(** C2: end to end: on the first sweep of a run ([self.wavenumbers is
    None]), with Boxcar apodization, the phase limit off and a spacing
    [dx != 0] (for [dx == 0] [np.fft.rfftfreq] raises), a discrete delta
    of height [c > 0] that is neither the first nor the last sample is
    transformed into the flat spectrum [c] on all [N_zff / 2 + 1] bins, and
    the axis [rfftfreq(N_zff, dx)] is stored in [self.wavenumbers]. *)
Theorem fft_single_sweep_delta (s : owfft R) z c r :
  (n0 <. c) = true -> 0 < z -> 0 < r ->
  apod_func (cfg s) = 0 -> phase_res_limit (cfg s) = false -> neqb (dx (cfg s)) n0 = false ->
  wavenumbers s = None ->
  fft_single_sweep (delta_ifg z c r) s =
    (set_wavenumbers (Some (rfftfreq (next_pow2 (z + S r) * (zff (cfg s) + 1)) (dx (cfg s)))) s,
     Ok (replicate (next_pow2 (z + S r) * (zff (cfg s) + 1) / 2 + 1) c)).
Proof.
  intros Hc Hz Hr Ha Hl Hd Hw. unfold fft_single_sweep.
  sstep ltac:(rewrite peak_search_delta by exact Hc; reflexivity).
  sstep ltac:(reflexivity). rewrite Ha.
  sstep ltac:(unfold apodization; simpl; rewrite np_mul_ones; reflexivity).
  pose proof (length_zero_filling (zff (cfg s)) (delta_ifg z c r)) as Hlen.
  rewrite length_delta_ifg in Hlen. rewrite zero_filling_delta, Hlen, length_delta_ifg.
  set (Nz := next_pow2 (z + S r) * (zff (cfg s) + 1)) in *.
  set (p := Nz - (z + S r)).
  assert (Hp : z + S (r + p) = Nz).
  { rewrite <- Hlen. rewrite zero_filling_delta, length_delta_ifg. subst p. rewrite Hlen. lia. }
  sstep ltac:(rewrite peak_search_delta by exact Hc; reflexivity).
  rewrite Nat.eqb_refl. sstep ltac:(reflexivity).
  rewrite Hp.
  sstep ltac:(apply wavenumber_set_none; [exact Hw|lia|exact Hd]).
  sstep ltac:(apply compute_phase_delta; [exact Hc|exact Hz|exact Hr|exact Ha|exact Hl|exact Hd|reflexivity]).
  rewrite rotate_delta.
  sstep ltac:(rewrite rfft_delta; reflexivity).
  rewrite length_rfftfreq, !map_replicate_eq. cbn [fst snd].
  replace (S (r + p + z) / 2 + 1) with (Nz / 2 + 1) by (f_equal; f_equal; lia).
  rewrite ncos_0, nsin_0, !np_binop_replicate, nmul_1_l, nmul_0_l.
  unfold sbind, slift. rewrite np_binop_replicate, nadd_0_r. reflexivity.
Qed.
====
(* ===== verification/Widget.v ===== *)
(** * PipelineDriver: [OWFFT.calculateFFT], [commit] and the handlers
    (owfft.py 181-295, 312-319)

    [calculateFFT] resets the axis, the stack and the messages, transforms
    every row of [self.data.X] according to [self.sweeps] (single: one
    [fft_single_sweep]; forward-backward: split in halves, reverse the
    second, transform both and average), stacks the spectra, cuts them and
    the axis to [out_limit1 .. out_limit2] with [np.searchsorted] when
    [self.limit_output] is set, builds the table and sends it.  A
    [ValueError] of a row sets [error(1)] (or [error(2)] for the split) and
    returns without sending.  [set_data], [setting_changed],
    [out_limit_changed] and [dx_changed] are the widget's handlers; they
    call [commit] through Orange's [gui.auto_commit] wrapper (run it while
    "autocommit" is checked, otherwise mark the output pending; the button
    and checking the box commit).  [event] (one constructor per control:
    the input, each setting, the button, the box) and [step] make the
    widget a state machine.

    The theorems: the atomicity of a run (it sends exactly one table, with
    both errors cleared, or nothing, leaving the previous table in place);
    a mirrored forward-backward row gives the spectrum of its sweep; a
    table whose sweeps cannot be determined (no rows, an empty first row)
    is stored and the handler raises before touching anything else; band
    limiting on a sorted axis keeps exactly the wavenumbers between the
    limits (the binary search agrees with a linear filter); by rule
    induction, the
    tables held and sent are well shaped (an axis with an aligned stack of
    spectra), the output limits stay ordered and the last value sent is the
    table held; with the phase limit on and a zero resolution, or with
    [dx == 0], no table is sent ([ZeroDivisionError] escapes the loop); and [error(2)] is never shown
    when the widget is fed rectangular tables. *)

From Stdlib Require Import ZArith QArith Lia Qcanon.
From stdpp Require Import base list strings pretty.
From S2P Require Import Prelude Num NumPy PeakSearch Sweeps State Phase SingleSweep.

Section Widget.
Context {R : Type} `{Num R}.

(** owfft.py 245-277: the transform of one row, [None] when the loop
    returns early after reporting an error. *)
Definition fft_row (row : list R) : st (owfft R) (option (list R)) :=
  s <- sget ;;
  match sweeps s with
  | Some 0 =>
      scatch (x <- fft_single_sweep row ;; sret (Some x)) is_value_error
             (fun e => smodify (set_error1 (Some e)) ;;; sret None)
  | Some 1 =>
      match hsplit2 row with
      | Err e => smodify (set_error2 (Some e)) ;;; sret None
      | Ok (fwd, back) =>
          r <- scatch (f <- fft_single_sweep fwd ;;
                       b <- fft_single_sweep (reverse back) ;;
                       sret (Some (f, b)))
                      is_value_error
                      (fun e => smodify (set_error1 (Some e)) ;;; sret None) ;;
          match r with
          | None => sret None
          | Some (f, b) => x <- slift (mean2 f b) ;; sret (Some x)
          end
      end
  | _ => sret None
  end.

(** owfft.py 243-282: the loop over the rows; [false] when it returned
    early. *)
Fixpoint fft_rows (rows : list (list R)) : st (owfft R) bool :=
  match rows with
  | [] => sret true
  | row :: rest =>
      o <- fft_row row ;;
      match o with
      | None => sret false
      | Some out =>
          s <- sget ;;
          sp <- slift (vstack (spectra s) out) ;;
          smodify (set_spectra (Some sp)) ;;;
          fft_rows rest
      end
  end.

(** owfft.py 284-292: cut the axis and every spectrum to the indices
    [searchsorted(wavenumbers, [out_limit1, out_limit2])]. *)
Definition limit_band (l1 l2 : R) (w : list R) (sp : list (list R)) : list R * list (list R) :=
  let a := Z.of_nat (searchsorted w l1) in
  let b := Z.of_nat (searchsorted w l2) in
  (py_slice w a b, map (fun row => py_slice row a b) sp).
====
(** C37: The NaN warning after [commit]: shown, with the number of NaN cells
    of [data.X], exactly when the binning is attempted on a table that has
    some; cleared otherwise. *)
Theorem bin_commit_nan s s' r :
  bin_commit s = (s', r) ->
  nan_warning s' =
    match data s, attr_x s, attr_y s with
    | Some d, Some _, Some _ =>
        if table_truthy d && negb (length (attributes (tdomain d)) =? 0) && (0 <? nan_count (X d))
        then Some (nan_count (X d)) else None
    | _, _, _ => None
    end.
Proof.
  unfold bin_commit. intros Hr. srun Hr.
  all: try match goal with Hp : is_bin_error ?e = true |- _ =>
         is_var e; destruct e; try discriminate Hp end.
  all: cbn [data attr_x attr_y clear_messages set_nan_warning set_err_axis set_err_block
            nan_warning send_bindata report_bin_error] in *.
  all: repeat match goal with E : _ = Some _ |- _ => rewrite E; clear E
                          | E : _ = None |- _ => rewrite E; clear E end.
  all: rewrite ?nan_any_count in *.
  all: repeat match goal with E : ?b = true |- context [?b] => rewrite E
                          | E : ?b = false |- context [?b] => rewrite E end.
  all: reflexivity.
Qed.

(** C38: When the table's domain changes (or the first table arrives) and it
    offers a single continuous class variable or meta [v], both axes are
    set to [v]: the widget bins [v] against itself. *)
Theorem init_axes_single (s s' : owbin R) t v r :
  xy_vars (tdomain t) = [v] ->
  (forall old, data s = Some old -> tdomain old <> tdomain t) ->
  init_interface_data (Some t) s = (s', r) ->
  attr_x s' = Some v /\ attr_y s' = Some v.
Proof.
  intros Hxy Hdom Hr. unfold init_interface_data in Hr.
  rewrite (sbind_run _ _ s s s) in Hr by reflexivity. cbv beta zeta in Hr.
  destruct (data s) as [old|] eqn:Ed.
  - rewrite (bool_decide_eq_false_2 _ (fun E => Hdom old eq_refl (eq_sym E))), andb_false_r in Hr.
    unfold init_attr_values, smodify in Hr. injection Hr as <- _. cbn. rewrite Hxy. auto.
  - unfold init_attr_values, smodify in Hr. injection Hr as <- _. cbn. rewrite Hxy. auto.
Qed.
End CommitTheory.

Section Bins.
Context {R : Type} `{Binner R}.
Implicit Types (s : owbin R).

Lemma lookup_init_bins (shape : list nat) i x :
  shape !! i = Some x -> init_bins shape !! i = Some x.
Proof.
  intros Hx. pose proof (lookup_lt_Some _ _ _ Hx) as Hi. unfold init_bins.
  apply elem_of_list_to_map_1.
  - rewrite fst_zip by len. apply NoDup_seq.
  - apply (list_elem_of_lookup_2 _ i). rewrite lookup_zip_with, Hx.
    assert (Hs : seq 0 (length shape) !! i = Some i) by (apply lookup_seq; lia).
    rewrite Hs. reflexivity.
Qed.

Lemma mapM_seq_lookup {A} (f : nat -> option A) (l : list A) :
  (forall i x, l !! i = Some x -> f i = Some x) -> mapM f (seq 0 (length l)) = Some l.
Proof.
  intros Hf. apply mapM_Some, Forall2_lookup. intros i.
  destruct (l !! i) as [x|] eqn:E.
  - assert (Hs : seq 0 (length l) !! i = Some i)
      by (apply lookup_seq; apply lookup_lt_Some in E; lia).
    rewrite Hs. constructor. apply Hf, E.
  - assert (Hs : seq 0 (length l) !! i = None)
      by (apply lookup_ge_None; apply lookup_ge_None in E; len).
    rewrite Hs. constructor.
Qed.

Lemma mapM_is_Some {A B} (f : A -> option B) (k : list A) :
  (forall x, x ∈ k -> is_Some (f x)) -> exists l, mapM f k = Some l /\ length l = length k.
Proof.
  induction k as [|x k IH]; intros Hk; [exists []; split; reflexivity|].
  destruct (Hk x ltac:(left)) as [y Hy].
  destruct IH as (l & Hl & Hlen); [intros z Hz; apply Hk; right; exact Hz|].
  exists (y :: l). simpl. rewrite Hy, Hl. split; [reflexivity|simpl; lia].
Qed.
====
> Requirement: Within the material above, transcribe exactly the lines that run from the line holding "(** C2: end" through the line holding "the axis [rfftfreq(N_zff, dx)]".

> Solution to the exercise:
(** C2: end to end: on the first sweep of a run ([self.wavenumbers is
    None]), with Boxcar apodization, the phase limit off and a spacing
    [dx != 0] (for [dx == 0] [np.fft.rfftfreq] raises), a discrete delta
    of height [c > 0] that is neither the first nor the last sample is
    transformed into the flat spectrum [c] on all [N_zff / 2 + 1] bins, and
    the axis [rfftfreq(N_zff, dx)] is stored in [self.wavenumbers]. *)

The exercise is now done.